OUR last paper of this veracious and roundabout series related to a period which can only be historical to a great number of readers of this Magazine. Four I saw at the station to-day with orange-covered books in their hands, who can but have known George IV. by books, and statues, and pictures. Elderly gentlemen were in their prime, old men in their middle age, when he reigned over us. His image remains on coins; on a picture or two hanging here and there in a Club or old-fashioned dining-room; on horseback, as at Trafalgar Square, for example, where I defy any monarch to look more uncomfortable. He turns up in sundry memoirs and histories which have been published of late days; in Mr. Massey's "History;" in the "Buckingham and Grenville Correspondence;" and gentlemen who have accused a certain writer of disloyalty are referred to those volumes to see whether the picture drawn of George is overcharged. Charon has paddled him off; he has mingled with the crowded republic of the dead. His effigy smiles from a canvas or two. Breechless he bestrides his steed in Trafalgar Square. I believe he still wears his robes at Madame Tussaud's (Madame herself having quitted Baker Street and life, and found him she modelled t'other side the Stygian stream). On the head of a five-shilling piece we still occasionally come upon him, with St. George, the dragon-slayer, on the other side of the coin. Ah me! did this George slay many dragons? Was he a brave, heroic champion, and rescuer of virgins? Well! well! have you and I overcome all the dragons that assail us? come alive and victorious out of all the caverns which we have entered in life, and succored, at risk of life and limb, all poor distressed persons in whose naked limbs the dragon Poverty is about to fasten his fangs, whom the dragon Crime is poisoning

with his horrible breath, and about to crunch up and devour? O my royal liege! O my gracious prince and warrior!

You a champion to fight that monster? Your feeble spear ever pierce that slimy paunch or plated back? See how the flames come gurgling out of his red-hot brazen throat! What a roar ! Nearer and nearer he trails, with eyes flaming like the lamps of a railroad engine. How he squeals, rushing out through the darkness of his tunnel! Now he is near. Now he is here. And now what?-lance, shield, knight, feathers, horse and all? O horror, horror! Next day, round the monster's cave, there lie a few bones more. You, who wish to keep yours in your skins, be thankful that you are not called upon to go out and fight dragons. Be grateful that they don't sally out and swallow you. Keep a wise distance from their caves, lest you pay too dearly for approaching them. Remember that years passed, and whole districts were ravaged, before the warrior came who was able to cope with the devouring monster.

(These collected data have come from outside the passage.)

(** A query returns the first entry that matches, or -1 when none does. *)
Lemma find_from_first f n : ∀ (l : list pci_dev) i, 0 ≤ i → i + Z.of_nat n ≤ zlen l →
  ∃ r, find_from f l i n = Some r ∧
    ((r = -1 ∧ ∀ j d, i ≤ j < i + Z.of_nat n → l !! Z.to_nat j = Some d → f d = false) ∨
     (i ≤ r < i + Z.of_nat n ∧ (∃ d, l !! Z.to_nat r = Some d ∧ f d = true) ∧
      ∀ j d, i ≤ j < r → l !! Z.to_nat j = Some d → f d = false)).
Proof.
  induction n as [|n IH]; intros l i Hi Hn; cbn [find_from].
  { exists (-1). split; [done|]. left. split; [done|]. intros; lia. }
  destruct (lookup_lt_is_Some_2 l (Z.to_nat i)) as [d Hd]; [unfold zlen in Hn; lia|]. rewrite Hd. cbn [mbind option_bind].
  destruct (f d) eqn:Ef.
  { exists i. split; [done|]. right. split; [lia|]. split; [by exists d|]. intros; lia. }
  destruct (IH l (i + 1)) as (r & Er & Hr); [lia|lia|]. exists r. split; [done|].
  assert (Hsplit : ∀ j e, j = i → l !! Z.to_nat j = Some e → f e = false) by (intros j e -> ?; congruence).
  destruct Hr as [[-> Hno]|(Hr & Hfound & Hno)].
  - left. split; [done|]. intros j e Hj He. destruct (decide (j = i)); [by eapply Hsplit|]. apply (Hno j e); [lia|done].
  - right. split; [lia|]. split; [done|]. intros j e Hj He.
    destruct (decide (j = i)); [by eapply Hsplit|]. apply (Hno j e); [lia|done].
Qed.

(** ** Configuration space as an interface

    [conf p bus dev fn reg] is a register; [rw bus dev fn reg] are its bits
    that can be written. A machine whose function 0 does not answer has no
    other function in that slot. *)
Definition in_conf (bus dev fn : Z) : Prop := 0 ≤ bus < 256 ∧ 0 ≤ dev < 32 ∧ 0 ≤ fn < 8.

Section reference.
Context (conf : Z → Z → Z → Z → Z).

Definition has_function (bus dev fn : Z) : bool :=
  let v := Z.land (conf bus dev fn 0) 0xFFFF in negb (v =? 0xFFFF) && negb (v =? 0).

(** What a scan is to record of a function: its place, its ids, class,
    subclass, programming interface and header type. *)
Definition identity (bus dev fn : Z) : Z * Z * Z * list Z :=
  (bus, dev, fn, [u16 (Z.land (conf bus dev fn 0) 0xFFFF); u16 (Z.shiftr (conf bus dev fn 0) 16);
    u8 (Z.shiftr (conf bus dev fn 8) 24); u8 (Z.shiftr (conf bus dev fn 8) 16);
    u8 (Z.shiftr (conf bus dev fn 8) 8); u8 (Z.shiftr (conf bus dev fn 12) 16)]).

Definition is_bridge (bus dev fn : Z) : bool :=
  (u8 (Z.shiftr (conf bus dev fn 8) 24) =? 0x06) && (u8 (Z.shiftr (conf bus dev fn 8) 16) =? 0x04).
Definition many_functions (bus dev : Z) : bool := has (Z.shiftr (conf bus dev 0 12) 16) 0x80.
Definition secondary (bus dev fn : Z) : Z := u8 (Z.shiftr (conf bus dev fn 0x18) 8).

(** The depth-first walk [pci_scan_bus] makes, bridges at functions 1 to 7
    followed, [depth] levels of them. *)
Fixpoint walk (depth : nat) (bus : Z) : list (Z * Z * Z * list Z) :=
  match depth with
  | O => []
  | S depth =>
      concat ((λ dev,
        if has_function bus dev 0 then
          identity bus dev 0 ::
          (if many_functions bus dev then
             concat ((λ fn,
               if has_function bus dev fn then
                 identity bus dev fn ::
                 (if is_bridge bus dev fn then walk depth (secondary bus dev fn) else [])
               else []) <$> seqZ 1 7)
           else [])
        else []) <$> seqZ 0 32)
  end.
End reference.

Class ConfSpace {P} `{Ports P} (ok : P → Prop) (conf : P → Z → Z → Z → Z → Z) (rw : Z → Z → Z → Z → Z) := {
  cs_read : ∀ p bus dev fn reg, ok p → in_conf bus dev fn → 0 ≤ reg < 256 → reg mod 4 = 0 →
    ∃ p', inl CONF_DATA (outl CONF_ADDR (conf_addr bus dev fn reg) p) = (conf p bus dev fn reg, p') ∧
      ok p' ∧ ∀ b d f r, conf p' b d f r = conf p b d f r;
  cs_write : ∀ p bus dev fn reg v, ok p → in_conf bus dev fn → 0 ≤ reg < 256 → reg mod 4 = 0 → 0 ≤ v < 2 ^ 32 →
    let p' := outl CONF_DATA v (outl CONF_ADDR (conf_addr bus dev fn reg) p) in
    ok p' ∧ ∀ b d f r, conf p' b d f r =
      if decide ((b, d, f, r) = (bus, dev, fn, reg))
      then Z.lor (Z.land v (rw b d f r)) (Z.ldiff (conf p b d f r) (rw b d f r)) else conf p b d f r;
  cs_range : ∀ p bus dev fn reg, ok p → 0 ≤ conf p bus dev fn reg < 2 ^ 32;
  cs_function0 : ∀ p bus dev fn, ok p → in_conf bus dev fn →
    has_function (conf p) bus dev 0 = false → has_function (conf p) bus dev fn = false;
}.

(** ** The scan records the walk *)

(** Two configuration spaces with the same functions. *)
Definition same_ids (c c' : Z → Z → Z → Z → Z) : Prop :=
  ∀ b d f, c' b d f 0 = c b d f 0 ∧ c' b d f 8 = c b d f 8 ∧ c' b d f 12 = c b d f 12 ∧
    secondary c' b d f = secondary c b d f.

Lemma same_ids_refl c : same_ids c c.
Proof. done. Qed.
Lemma same_ids_trans c1 c2 c3 : same_ids c1 c2 → same_ids c2 c3 → same_ids c1 c3.
Proof.
  intros H1 H2 b d f. destruct (H1 b d f) as (?&?&?&?), (H2 b d f) as (?&?&?&?).
  split; [|split; [|split]]; congruence.
Qed.
Lemma same_ids_ext c c' : (∀ b d f r, c' b d f r = c b d f r) → same_ids c c'.
Proof. intros E b d f. unfold secondary. by rewrite !E. Qed.

Lemma same_ids_facts c c' b d f : same_ids c c' →
  has_function c' b d f = has_function c b d f ∧ identity c' b d f = identity c b d f ∧
  is_bridge c' b d f = is_bridge c b d f ∧ many_functions c' b d = many_functions c b d.
Proof.
  intros Hs. destruct (Hs b d f) as (E0 & E8 & E12 & _), (Hs b d 0) as (_ & _ & E12' & _).
  unfold has_function, identity, is_bridge, many_functions. by rewrite E0, E8, E12, E12'.
Qed.

(** Writing back a register without its low bits keeps byte 1 of it. *)
Lemma byte1_restored c m rw : 0 ≤ c < 2 ^ 32 → (m = not32 3 ∨ m = not32 0xF) →
  let ones := Z.lor (Z.land 0xFFFFFFFF rw) (Z.ldiff c rw) in
  u8 (Z.shiftr (Z.lor (Z.land (Z.land c m) rw) (Z.ldiff ones rw)) 8) = u8 (Z.shiftr c 8).
Proof.
  intros Hc Hm ones. unfold u8. change 256 with (2 ^ 8). rewrite <- !Z.land_ones by lia.
  apply Z.bits_inj'. intros k Hk. rewrite !Z.land_spec, !Z.shiftr_spec by lia.
  destruct (decide (k < 8)) as [Hk8|Hk8]; [|by rewrite Z.ones_spec_high, !andb_false_r by lia].
  rewrite Z.ones_spec_low, !andb_true_r by lia. unfold ones.
  rewrite !Z.lor_spec, !Z.ldiff_spec, !Z.lor_spec, !Z.land_spec, !Z.ldiff_spec.
  assert (Hbit : Z.testbit m (k + 8) = true).
  { assert (k = 0 ∨ k = 1 ∨ k = 2 ∨ k = 3 ∨ k = 4 ∨ k = 5 ∨ k = 6 ∨ k = 7) as Hcases by lia.
    destruct Hm as [-> | ->]; by repeat destruct Hcases as [->|Hcases]; subst. }
  rewrite Hbit. by destruct (Z.testbit c (k + 8)), (Z.testbit rw (k + 8)), (Z.testbit 0xFFFFFFFF (k + 8)).
Qed.

Section scan_proofs.
Context {P : Type} `{Ports P} (ok : P → Prop) (conf : P → Z → Z → Z → Z → Z) (rw : Z → Z → Z → Z → Z)
  `{!ConfSpace ok conf rw}.

(** Only the hardware moves, and its functions stay. *)
Definition moved (s s' : pci P) : Prop :=
  devices s' = devices s ∧ ndevices s' = ndevices s ∧ ok (hw s') ∧ same_ids (conf (hw s)) (conf (hw s')).

Lemma moved_trans s1 s2 s3 : moved s1 s2 → moved s2 s3 → moved s1 s3.
Proof.
  intros (D1 & N1 & O1 & C1) (D2 & N2 & O2 & C2).
  split; [congruence|]. split; [congruence|]. split; [done|]. by eapply same_ids_trans.
Qed.

Lemma conf_read_wp (s : pci P) bus dev fn reg : ok (hw s) → in_conf bus dev fn → 0 ≤ reg < 256 → reg mod 4 = 0 →
  wp (pci_conf_read bus dev fn reg) (λ v s', v = conf (hw s) bus dev fn reg ∧ moved s s' ∧
    ∀ b d f r, conf (hw s') b d f r = conf (hw s) b d f r) s.
Proof.
  intros Hok Hin Hr Hr4. destruct (cs_read (hw s) bus dev fn reg Hok Hin Hr Hr4) as (p' & E & Hok' & Hc).
  unfold pci_conf_read, io_outl, io_inl. apply wp_bind.
  eexists _, _. split; [apply io_write_eq|]. eexists _, _. split; [apply io_read_eq; exact E|].
  split; [done|]. split; [|exact Hc]. split; [done|]. split; [done|]. split; [done|]. by apply same_ids_ext.
Qed.

Lemma conf_write_run (s : pci P) bus dev fn reg v :
  pci_conf_write bus dev fn reg v s =
    Some (tt, Pci (devices s) (ndevices s) (outl CONF_DATA v (outl CONF_ADDR (conf_addr bus dev fn reg) (hw s)))).
Proof. reflexivity. Qed.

When that knight does make his appearance, with all my heart let us go out and welcome him with our best songs, huzzas, and laurel wreaths, and eagerly recognize his valor and victory. But he comes only seldom. Countless knights were slain before St. George won the battle. In the battle of life are we all going to try for the honors of championship? If we can do our duty, if we can keep our place pretty honorably through the combat, let us say, Laus Deo! at the end of it, as the firing ceases, and the night falls over the field.

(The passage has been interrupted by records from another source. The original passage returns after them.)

(* ===== verification/E1000.v ===== *)
(** * drivers/net/e1000.c, net.c, net_detect.c: the network card

    The state is the driver's statics, among them the rings and buffers the
    controller reads and writes by itself ([dma]), the registry of interfaces
    and the hardware. The controller is a parameter ([Mmio] of [Ports]), with the
    shared memory it works on. The addresses of the shared objects are parameters.
    Messages are left out, except those of net_detect.c, which are events. *)
From S2P Require Import Prelude Ports Pci Net.

(** ** drivers/net/net.h and net.c: the registry *)

Record net_device := NetDevice {
  nd_name : list Z;
  nd_mac : list Z;
  nd_io_base : Z;
  nd_wireless : bool;
  nd_link_up : bool;
  nd_tx_frames : Z;
  nd_rx_frames : Z;
}.
Definition nd_zero : net_device := NetDevice [] (zeros 6) 0 false false 0 0.

Record netdevs := NetDevs { registry : list net_device; nreg : Z }.
Definition netdevs0 : netdevs := NetDevs (replicate 8 nd_zero) 0.

Definition netdev_register (nd : option net_device) (r : netdevs) : netdevs :=
  match nd with
  | None => r
  | Some d => if 8 <=? nreg r then r else NetDevs (<[Z.to_nat (nreg r) := d]> (registry r)) (nreg r + 1)
  end.
Definition netdev_count (r : netdevs) : Z := nreg r.
Definition netdev_get (r : netdevs) (idx : Z) : option net_device :=
  if (idx <? 0) || (nreg r <=? idx) then None else registry r !! Z.to_nat idx.
Definition netdev_mac_first (r : netdevs) : option (list Z) :=
  if negb (truthy (netdev_count r)) then None else nd_mac <$> netdev_get r 0.

(** ** Registers and shared memory *)

Definition REG_CTRL : Z := 0x0000.
Definition REG_STATUS : Z := 0x0008.
Definition REG_EEPROM : Z := 0x0014.
Definition REG_IMASK : Z := 0x00D0.
Definition REG_RCTL : Z := 0x0100.
Definition REG_TCTL : Z := 0x0400.
Definition REG_RDBAL : Z := 0x2800.
Definition REG_RDBAH : Z := 0x2804.
Definition REG_RDLEN : Z := 0x2808.
Definition REG_RDH : Z := 0x2810.
Definition REG_RDT : Z := 0x2818.
Definition REG_TDBAL : Z := 0x3800.
Definition REG_TDBAH : Z := 0x3804.
Definition REG_TDLEN : Z := 0x3808.
Definition REG_TDH : Z := 0x3810.
Definition REG_TDT : Z := 0x3818.

Definition RX_DESCS : Z := 32.
Definition TX_DESCS : Z := 8.
Definition BUF_SIZE : Z := 2048.

Record rx_desc := RxDesc {
  rd_addr : Z;
  rd_length : Z;
  rd_csum : Z;
  rd_status : Z;
  rd_errors : Z;
  rd_special : Z;
}.
Record tx_desc := TxDesc {
  td_addr : Z;
  td_length : Z;
  td_cso : Z;
  td_cmd : Z;
  td_status : Z;
  td_css : Z;
  td_special : Z;
}.

Record dma := Dma {
  rx_ring : list rx_desc;
  tx_ring : list tx_desc;
  rx_buffers : list (list Z);
  tx_buffer : list Z;
}.
Definition dma0 : dma :=
  Dma (replicate 32 (RxDesc 0 0 0 0 0 0)) (replicate 8 (TxDesc 0 0 0 0 0 0 0)) (replicate 32 (zeros BUF_SIZE)) (zeros BUF_SIZE).

Definition set_rx_desc (i : Z) (d : rx_desc) (m : dma) : dma :=
  Dma (<[Z.to_nat i := d]> (rx_ring m)) (tx_ring m) (rx_buffers m) (tx_buffer m).
Definition set_tx_desc (i : Z) (d : tx_desc) (m : dma) : dma :=
  Dma (rx_ring m) (<[Z.to_nat i := d]> (tx_ring m)) (rx_buffers m) (tx_buffer m).
Definition set_rx_buffer (i : Z) (b : list Z) (m : dma) : dma :=
  Dma (rx_ring m) (tx_ring m) (<[Z.to_nat i := b]> (rx_buffers m)) (tx_buffer m).
Definition set_tx_buffer (b : list Z) (m : dma) : dma :=
  Dma (rx_ring m) (tx_ring m) (rx_buffers m) b.

(** The stores to a field of a descriptor. *)
Definition rx_status (v : Z) (d : rx_desc) : rx_desc :=
  RxDesc (rd_addr d) (rd_length d) (rd_csum d) v (rd_errors d) (rd_special d).
Definition tx_status (v : Z) (d : tx_desc) : tx_desc :=
  TxDesc (td_addr d) (td_length d) (td_cso d) (td_cmd d) v (td_css d) (td_special d).

(** What the build decides: where the linker puts the shared objects, and whether
    the compiler loads the status of a descriptor in every round of the loop that
    waits for it. The rings are not volatile, so it may also take the status for
    the one just stored. *)
Record layout := Layout {
  at_rx_ring : Z;
  at_tx_ring : Z;
  at_rx_buffers : Z;
  at_tx_buffer : Z;
  status_reloaded : bool;
}.
(** [(u64)(uintptr_t)rx_buffers[i]]. *)
Definition rx_buffer_addr (a : layout) (i : Z) : Z := at_rx_buffers a + BUF_SIZE * i.

Section e1000.
Context {D : Type} `{Mmio D dma} (x86_64 : bool) (a : layout).

Record e1000 := E1000 {
  regs : Z;
  mem : dma;
  rx_tail : Z;
  tx_tail : Z;
  link_up : bool;
  netdevs_of : netdevs;
  hw : D;
}.
Definition e1000_boot (h : D) : e1000 := E1000 0 dma0 0 0 false netdevs0 h.

Definition set_regs (v : Z) (s : e1000) : e1000 :=
  E1000 v (mem s) (rx_tail s) (tx_tail s) (link_up s) (netdevs_of s) (hw s).
Definition set_mem (m : dma) (s : e1000) : e1000 :=
  E1000 (regs s) m (rx_tail s) (tx_tail s) (link_up s) (netdevs_of s) (hw s).
Definition set_rx_tail (v : Z) (s : e1000) : e1000 :=
  E1000 (regs s) (mem s) v (tx_tail s) (link_up s) (netdevs_of s) (hw s).
Definition set_tx_tail (v : Z) (s : e1000) : e1000 :=
  E1000 (regs s) (mem s) (rx_tail s) v (link_up s) (netdevs_of s) (hw s).
Definition set_link_up (v : bool) (s : e1000) : e1000 :=
  E1000 (regs s) (mem s) (rx_tail s) (tx_tail s) v (netdevs_of s) (hw s).
Definition set_netdevs (v : netdevs) (s : e1000) : e1000 :=
  E1000 (regs s) (mem s) (rx_tail s) (tx_tail s) (link_up s) v (hw s).
Definition set_hw (v : D) (s : e1000) : e1000 :=
  E1000 (regs s) (mem s) (rx_tail s) (tx_tail s) (link_up s) (netdevs_of s) v.

(** [regs[off / 4]]. *)
Definition rd (off : Z) : M e1000 Z := λ s,
  let '(v, h) := mmio_read off (hw s) in Some (v, set_hw h s).
Definition wr (off val : Z) : M e1000 unit := modify (λ s, set_hw (mmio_write off val (hw s)) s).

(** The processor looks at the shared memory; the controller has been at
    work meanwhile. *)
Definition look : M e1000 dma := λ s,
  let '(h, m) := run (hw s) (mem s) in Some (m, set_mem m (set_hw h s)).

Definition eeprom_read (word : Z) (out : list Z) : M e1000 (bool * list Z) :=
  wr REG_EEPROM (Z.lor 1 (Z.shiftl word 8)) ;;
  let* r := spin 200000 (
    let* v := rd REG_EEPROM in
    ret (if has v (Z.shiftl 1 4) then Some (u16 (Z.shiftr v 16)) else None)) in
  ret (match r with Some v => (true, le_to 2 v) | None => (false, out) end).

Definition e1000_present (s : e1000) : bool := truthy (regs s).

The old were middle-aged, the elderly were in their prime, then, thirty years since, when yon royal George was still fighting the dragon. As for you, my pretty lass, with your saucy hat and golden tresses tumbled in your net, and you, my spruce young gentleman in your mandarin's cap (the young folks at the country-place where I am staying are so attired), your parents were unknown to each other, and wore short frocks and short jackets, at the date of this five-shilling piece. Only to-day I met a dog-cart crammed with children children with moustaches and mandarin caps - children with saucy hats and hair-nets — children in short frocks and knickerbockers (surely the prettiest boy's dress that has appeared these hundred years) -children from twenty years of age to six; and father, with mother by his side, driving in front- and on father's countenance I saw that very laugh which I remember perfectly in the time when this crown-piece was coined-in his time, in King George's time, when we were school-boys seated on the same form. The smile was just as broad, as bright, as jolly, as I

remember it in the past-unforgotten, though not seen or thought of, for how many decades of years, and quite and instantly familiar, though so long out of sight.

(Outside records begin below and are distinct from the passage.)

(* ===== verification/Virtio.v ===== *)
(** * drivers/block/virtio_blk.c: the virtio block driver (arm64)

    The state is the driver's statics and the device. The ring, the bounce
    buffer, the request header and the status byte are shared with the device
    ([vmem]); the ring is its bytes, so that the driver's stores overlap where
    they do in memory, and the three pointers into it are addresses. Where the
    linker puts the shared objects is a parameter. The wait for the device
    has no bound in the code: it takes fuel here. Messages are left out. *)
From S2P Require Import Prelude KString Blkdev Ports.

Definition VIRTIO_MMIO_BASE : Z := 0x0A000000.
Definition VIRTIO_MMIO_STEP : Z := 0x200.
Definition VIRTIO_MMIO_SLOTS : Z := 32.

Definition REG_MAGIC : Z := 0x000.
Definition REG_VERSION : Z := 0x004.
Definition REG_DEVID : Z := 0x008.
Definition REG_HFEATURES : Z := 0x010.
Definition REG_HFSEL : Z := 0x014.
Definition REG_GFEATURES : Z := 0x020.
Definition REG_GFSEL : Z := 0x024.
Definition REG_QSEL : Z := 0x028.
Definition REG_QNUMMAX : Z := 0x034.
Definition REG_QNUM : Z := 0x030.
Definition REG_QALIGN : Z := 0x03C.
Definition REG_QPFN : Z := 0x040.
Definition REG_QNOTIFY : Z := 0x050.
Definition REG_STATUS : Z := 0x070.
Definition REG_QREADY : Z := 0x044.
Definition REG_QDESC_LO : Z := 0x080.
Definition REG_QDESC_HI : Z := 0x084.
Definition REG_QAVAIL_LO : Z := 0x090.
Definition REG_QAVAIL_HI : Z := 0x094.
Definition REG_QUSED_LO : Z := 0x0A0.
Definition REG_QUSED_HI : Z := 0x0A4.
Definition REG_CONFIG : Z := 0x100.

Definition VM_MAGIC : Z := 0x74726976.
Definition VM_DEVBLK : Z := 2.
Definition VS_ACK : Z := 1.
Definition VS_DRIVER : Z := 2.
Definition VS_DRIVER_OK : Z := 4.
Definition VS_FEAT_OK : Z := 8.
Definition VRING_DESC_F_NEXT : Z := 1.
Definition VRING_DESC_F_WRITE : Z := 2.
Definition REQ_TYPE_IN : Z := 0.
Definition REQ_TYPE_OUT : Z := 1.

Definition QUEUE_ENTS : Z := 64.
Definition RING_BYTES : Z := 8192.
Definition BOUNCE_SECS : Z := 32.
Definition SECTOR_SIZE : Z := 512.

(** Offsets in [struct vring_desc], [vring_avail] and [vring_used]. *)
Definition DESC_SIZE : Z := 16.
Definition d_addr : Z := 0.
Definition d_len : Z := 8.
Definition d_flags : Z := 12.
Definition d_next : Z := 14.
Definition a_idx : Z := 2.
Definition a_ring : Z := 4.
Definition u_idx : Z := 2.

(** The shared objects, and where they are. *)
Record vmem := VMem {
  ring_mem : list Z;
  bounce : list Z;
  req_hdr : list Z;
  dev_status : Z;
}.
Record vlayout := VLayout {
  at_ring : Z;
  at_bounce : Z;
  at_hdr : Z;
  at_status : Z;
}.

Section virtio.
Context {D : Type} `{Mmio D vmem} (la : vlayout).

(** A null pointer is 0. *)
Record virtio := Virtio {
  mmio : Z;
  modern : bool;
  mem : vmem;
  desc_tab : Z;
  avail : Z;
  used : Z;
  free_head : Z;
  free_count : Z;
  last_used : Z;
  hw : D;
}.
Definition virtio_boot (h : D) : virtio :=
  Virtio 0 false (VMem (zeros RING_BYTES) (zeros (BOUNCE_SECS * SECTOR_SIZE)) (zeros 16) 0) 0 0 0 0 0 0 h.

Definition set_mmio (v : Z) (b : bool) (s : virtio) : virtio :=
  Virtio v b (mem s) (desc_tab s) (avail s) (used s) (free_head s) (free_count s) (last_used s) (hw s).
Definition set_mem (m : vmem) (s : virtio) : virtio :=
  Virtio (mmio s) (modern s) m (desc_tab s) (avail s) (used s) (free_head s) (free_count s) (last_used s) (hw s).
Definition set_tables (d a u : Z) (s : virtio) : virtio :=
  Virtio (mmio s) (modern s) (mem s) d a u (free_head s) (free_count s) (last_used s) (hw s).
Definition set_free (h c l : Z) (s : virtio) : virtio :=
  Virtio (mmio s) (modern s) (mem s) (desc_tab s) (avail s) (used s) h c l (hw s).
Definition set_hw (h : D) (s : virtio) : virtio :=
  Virtio (mmio s) (modern s) (mem s) (desc_tab s) (avail s) (used s) (free_head s) (free_count s) (last_used s) h.

Definition rd (off : Z) : M virtio Z := λ s,
  let '(v, h) := mmio_read (mmio s + off) (hw s) in Some (v, set_hw h s).
Definition wr (off val : Z) : M virtio unit := modify (λ s, set_hw (mmio_write (mmio s + off) val (hw s)) s).
(** [base[off / 4]] of a slot. *)
Definition probe_rd (base off : Z) : M virtio Z := λ s,
  let '(v, h) := mmio_read (base + off) (hw s) in Some (v, set_hw h s).

(** The device works while the processor waits at a barrier or polls. *)
Definition dma_barrier : M virtio unit := λ s,
  let '(h, m) := run (hw s) (mem s) in Some (tt, set_mem m (set_hw h s)).

(** Accesses to the ring through an address. *)
Definition ring_ld (n addr : Z) : M virtio Z :=
  let* m := gets mem in lift (ld n (ring_mem m) (addr - at_ring la)).
Definition ring_st (n addr v : Z) : M virtio unit :=
  let* m := gets mem in
  let* b := lift (st n (ring_mem m) (addr - at_ring la) v) in
  modify (set_mem (VMem b (bounce m) (req_hdr m) (dev_status m))).
(** [desc_tab[i].field = v], [n] bytes. *)
Definition desc_st (n i field v : Z) : M virtio unit :=
  let* d := gets desc_tab in ring_st n (d + DESC_SIZE * i + field) v.

Definition legacy_vring_size (num align : Z) : Z :=
  let a := u64 (num * 16 + 2 * (3 + num)) in
  let a := Z.land (u64 (a + align - 1)) (Z.lxor (u64 (align - 1)) 0xFFFFFFFFFFFFFFFF) in
  u64 (a + 6 + u32 (8 * num)).

Definition negotiate_features : M virtio Z :=
  wr REG_HFSEL 0 ;;
  let* _ := rd REG_HFEATURES in
  let* m := gets modern in
  if negb m then
    wr REG_GFSEL 0 ;;
    wr REG_GFEATURES 0 ;;
    ret 0
  else
    wr REG_HFSEL 1 ;;
    let* hi := rd REG_HFEATURES in
    if negb (has hi 1) then ret (-1)
    else
      wr REG_GFSEL 1 ;;
      wr REG_GFEATURES 1 ;;
      wr REG_GFSEL 0 ;;
      wr REG_GFEATURES 0 ;;
      ret 0.

(** The loop that links the free descriptors. *)
Fixpoint link_descs (n : nat) (i : Z) : M virtio unit :=
  match n with
  | O => ret tt
  | S n =>
      desc_st 2 i d_next (u16 (i + 1)) ;;
      desc_st 2 i d_flags VRING_DESC_F_NEXT ;;
      link_descs n (i + 1)
  end.

(** The mask is 32 bits wide. *)
Definition page_align (addr : Z) : Z := Z.land (u64 (addr + 4095)) 0xFFFFF000.

Definition hand_over : M virtio unit :=
  let* s := get in
  if modern s then
    dma_barrier ;;
    wr REG_QDESC_LO (u32 (desc_tab s)) ;;
    wr REG_QDESC_HI (u32 (Z.shiftr (desc_tab s) 32)) ;;
    wr REG_QAVAIL_LO (u32 (avail s)) ;;
    wr REG_QAVAIL_HI (u32 (Z.shiftr (avail s) 32)) ;;
    wr REG_QUSED_LO (u32 (used s)) ;;
    wr REG_QUSED_HI (u32 (Z.shiftr (used s) 32)) ;;
    wr REG_QREADY 1
  else
    wr REG_QALIGN 4096 ;;
    dma_barrier ;;
    wr REG_QPFN (u32 (Z.shiftr (at_ring la) 12)).

Definition setup_queue : M virtio Z :=
  let* m := gets modern in
  (if m : bool then wr REG_QSEL 0 else ret tt) ;;
  let* qmax := rd REG_QNUMMAX in
  if negb (has qmax 0xFFFF) || (qmax =? 0xFFFFFFFF) then ret (-1)
  else
    let qn := if qmax <? QUEUE_ENTS then qmax else QUEUE_ENTS in
    wr REG_QNUM qn ;;
    let a := at_ring la + qn * 16 in
    modify (set_tables (at_ring la) a (page_align (a + 2 * (3 + qn)))) ;;
    modify (λ s, set_mem (VMem (zeros RING_BYTES) (bounce (mem s)) (req_hdr (mem s)) (dev_status (mem s))) s) ;;
    hand_over ;;
    modify (set_free 0 (u16 qn) 0) ;;
    link_descs (Z.to_nat qn) 0 ;;
    desc_st 2 (qn - 1) d_flags 0 ;;
    dma_barrier ;;
    ret 0.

Any contemporary of that coin who takes it up and reads the inscription round the laurelled head, "Georgius IV. Britanniarum Rex. Fid. Def. 1823," if he will but look steadily enough at the round, and utter the proper incantation, I dare say may conjure back his life there. Look well, my elderly friend, and tell me what you see? First, I see a Sultan, with hair, beautiful hair, and a crown of laurels round his head, and his name is Georgius Rex. Fid. Def., and so on. Now the Sultan has disappeared; and what is that I see? A boy, a boy in a jacket. He is at a desk; he has great books before him, Latin and Greek books and dictionaries. Yes, but behind the great books, which he pretends to read, is a little one, with pictures, which he is really reading. It is yes, I can read now - it is the "Heart of Mid Lothian," by the author of " Waverley" or, no, it is "Life in London, or the Adventures of Corinthian Tom, Jeremiah Hawthorn, and their friend Bob Logic," by Pierce Egan; and it has pictures-oh! such funny pictures! As he reads, there comes behind the boy, a man, a dervish, in a black gown, like a woman, and a black square cap, and he has a book in each hand, and he seizes the boy who is reading the picture-book, and lays his head upon one of his books, and smacks it with the other. The boy makes faces, and so that picture disappears.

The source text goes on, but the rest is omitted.